Former SIG coordinator Gil Gullickson, with Meredith AgriMedia, serves as AAEA vice president/president elect. Nebraska Farmer editor Tyler Harris has taken on the position of SIG coordinator.
“The SIGs provide a place where people sharing the same passions can get together and discuss certain issues and challenges within their respective beats,” he says.
Tyler encourages each SIG to host more educational webinars. “I’m hoping that two per year for each SIG is manageable, but I’m always open to suggestions, and am available for any tips or help needed for planning these,” he says. Reach Tyler at: [email protected].
At last fall’s AAEA board meeting the group agreed to broaden the Editor SIG to include both associate and editorial members. This means exciting opportunities for editors to meet as a whole or in smaller groups, as needed. The Editor SIG will be co-chaired by Meredith executive editor Betsy Freese and Shauna Hermel, editor at Angus Media.
The ‘commercial’ editor SIG subgroup will serve those who work for publications that take paid advertising or subscriptions, says Betsy. “This will be a place where editors can talk about advertising pressures, reader needs, profit demands, publisher issues, journalism ethics, and other relevant topics.”
For associate members, explains Shauna, “we can address what our allegiance to a breed, brand or cause means to our role and the way we do our jobs. Many of our associate members work for entities that are association-owned and work in smaller shops. We can talk about how that compares to corporate ownership and what it means to perspective.”
If you have Editor SIG ideas, reach Betsy at: [email protected]; reach Shauna at: [email protected].
The SIGs are designed to provide professional development opportunities, not to define where people work, notes AAEA past president and Seed World media editor Julie Deering.
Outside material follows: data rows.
Section stale.
Context {T : Type} `{PageTable T}.
Definition no_stale (l : list VmaRegion) (t : T) (rf : refs) : Prop :=
  forall va p f, pte t va = Some (p, f) ->
    (PAGE_SIZE | va) /\ exists pg, view l va = Some pg /\ p_frame pg = Some p /\ (contains f WRITABLE = true -> may_write rf pg p = true).

Definition vm_ok (a : AddressSpace) (w : world T) : Prop :=
  space_ok (live (regions a)) /\ no_stale (live (regions a)) (pt w) (page_refs w) /\ shared_only (page_refs w).
End stale.

(** ** Regions as a set *)
Lemma apart_sym r q : apart r q -> apart q r.
Proof. unfold apart. tauto. Qed.

Lemma pairwise_perm l l' : l ≡ₚ l' -> pairwise l -> pairwise l'.
Proof.
  induction 1 as [|x l l' HP IH|x y l|l l' l'' _ IH1 _ IH2]; cbn; [done| | |tauto].
  - intros [H1 H2]. split; [by rewrite <- HP|auto].
  - rewrite !Forall_cons. intros ((H1 & H2) & H3 & H4). split_and!; try done; by apply apart_sym.
Qed.

Lemma space_ok_perm l l' : l ≡ₚ l' -> space_ok l -> space_ok l'.
Proof. intros HP [H1 H2]. split; [by rewrite <- HP|by eapply pairwise_perm]. Qed.

Lemma space_ok_cons r l : space_ok (r :: l) <-> region_ok r /\ Forall (apart r) l /\ space_ok l.
Proof. unfold space_ok. cbn. rewrite Forall_cons. tauto. Qed.

Lemma covers_spec va r : covers va r = true <-> start r <= va < end_ r.
Proof. unfold covers. rewrite andb_true_iff, Z.leb_le, Z.ltb_lt. done. Qed.
(** [map_device] publishes exactly the device's pages or changes nothing. *)
Theorem map_device_spec virt ph size fl a w :
  vm_ok a w -> is_u64 virt -> is_u64 ph -> fits size -> page_down ph <> 0 ->
  let v := page_down virt in
  let r := fresh_vma v (v + pages_of size * PAGE_SIZE) (page_down ph) fl false PageVec.new 0 (Z.lor PROT_READ PROT_WRITE) MAP_SHARED U64_MAX 0 0 in
  exists ok a' w', map_device virt ph size fl a w = (ok, a', w') /\ vm_ok a' w' /\ log w' = log w /\
    (forall va, view (live (regions a')) va = if ok && covers va r then Some (page_no r (idx_of r va)) else view (live (regions a)) va) /\
    (ok = false -> forall va, pte (pt w') va = pte (pt w) va).
Proof.
  intros HV Hvirt Hph Hs Hp0 v r. unfold map_device. rewrite (fits_nonzero size Hs). destruct (slot_for (regions a)) as [slot rs] eqn:Es.
  rewrite place_spec, (slot_live _ _ _ Es). fold v. set (n := pages_of size).
  assert (forall c t', (forall va, pte t' va = pte (pt w) va) -> vm_ok (set_regions rs a) (note_fail c (set_pt t' w)) /\ live (regions (set_regions rs a)) = live (regions a)) as Hfail.
  { intros c t' Ht. by apply (vm_ok_grown a w slot rs). }
  destruct (Z.ltb_spec (v + n * PAGE_SIZE) (2 ^ 64)) as [He|He].
  1: destruct (range_free (live (regions a)) v (v + n * PAGE_SIZE)) eqn:Ef.
  2-3: (destruct (Hfail 0 (pt w)) as [_ Hl]; [done|]; eexists false, _, _; split; [done|]; split; [by apply (vm_ok_grown a w slot rs)|];
        split; [done|]; split; [intros va; by rewrite Hl|done]).
  destruct (request_bounds virt size Hvirt Hs He) as (D1 & D2 & D3). destruct (page_down_spec ph Hph) as (_ & P1 & _).
  assert (0 <= n) as Hn0 by (pose proof (pages_of_spec size Hs); lia).
  assert (region_ok r) as Rr by (apply block_region_ok; try done; lia).
  destruct (install_region a w slot rs r (fun i => wrap64 (va_of (page_down ph) i)) (Z.to_nat n)) as (ok & t' & E & HE); try done.
  { unfold r, n. rewrite count_pages by (fold n; lia). fold n. lia. }
  change (start r) with v in E. change (flags r) with fl in E. rewrite E. destruct ok.
  - destruct HE as [HE1 _]. destruct (HE1 (set_pt t' w) eq_refl eq_refl) as [G1 G2]. eexists true, _, _. done.
  - destruct (Hfail FAIL_PTE_INSTALL t' HE) as [G1 G2]. eexists false, _, _. split; [done|]. split; [exact G1|]. split; [done|].
    split; [intros va; by rewrite G2|done].
Qed.

End add.

Lemma map_lazy_spec_witness :
  fits 5000 /\ exists a' w', map_lazy_file_with 90000 5000 5 9 4096 6000 MAP_PRIVATE demo_space demo_world = (true, a', w')
    /\ view (live (regions a')) 90112 = Some (mkPage None 5 1 2 9 8192 1904 false false) /\ view (live (regions a')) 94208 = None.
Proof.
  assert (fits 5000) as Hf by (unfold fits, PAGE_SIZE; lia). split; [done|].
  destruct (map_lazy_spec 90000 5000 5 false 9 4096 6000 MAP_PRIVATE demo_space demo_world demo_space_ok ltac:(unfold is_u64; lia) Hf
    ltac:(reflexivity) ltac:(unfold PAGE_SIZE; lia)) as (_ & ok & a' & w' & E & _ & [R1 R2] & _).
  exists a', w'. assert (ok = true) as -> by (rewrite R1; vm_compute; reflexivity). split; [exact E|].
  split; rewrite R2; vm_compute; reflexivity.
Defined.

Lemma map_spec_witness :
  exists a' w', map (Some 1048576) 131072 8192 7 demo_space demo_world = (true, a', w') /\ pte (pt w') 135168 = Some (1052672, 7)
    /\ log w' = [Zero 1048576 8192].
Proof.
  assert (fits 8192) as Hf by (unfold fits, PAGE_SIZE; lia).
  destruct (map_spec (Some 1048576) 131072 8192 7 demo_space demo_world demo_space_ok ltac:(unfold is_u64; lia) Hf) as (ok & a' & w' & E & _ & _ & G & _).
  { intros ph [= <-]. vm_compute. split; [reflexivity|discriminate]. }
  assert (ok = true) as -> by (change ok with (ok, a', w').1.1; rewrite <- E; vm_compute; reflexivity).
  exists a', w'. split; [exact E|]. destruct (G eq_refl) as (_ & _ & G1 & G2). split; [|rewrite G2; vm_compute; reflexivity].
  exact (G1 1%nat ltac:(vm_compute; reflexivity)).
Defined.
“As an editor, I could and should be a member of multiple SIGs,” she says. “I need to improve my skills and discuss or hear issues of editors, writers, photographers, etc. Who knows, maybe as a member of the freelance SIG, I’ll pick up a few ideas on how to better work with them, that would set me apart from other publications. “The skills and issues we face in both editor SIG groups are much more similar than different,” adds Julie. “The key to success is making sure we allow time at AMS for a face-to-face meeting of all the SIGs to openly talk about issues of today and how to navigate them.”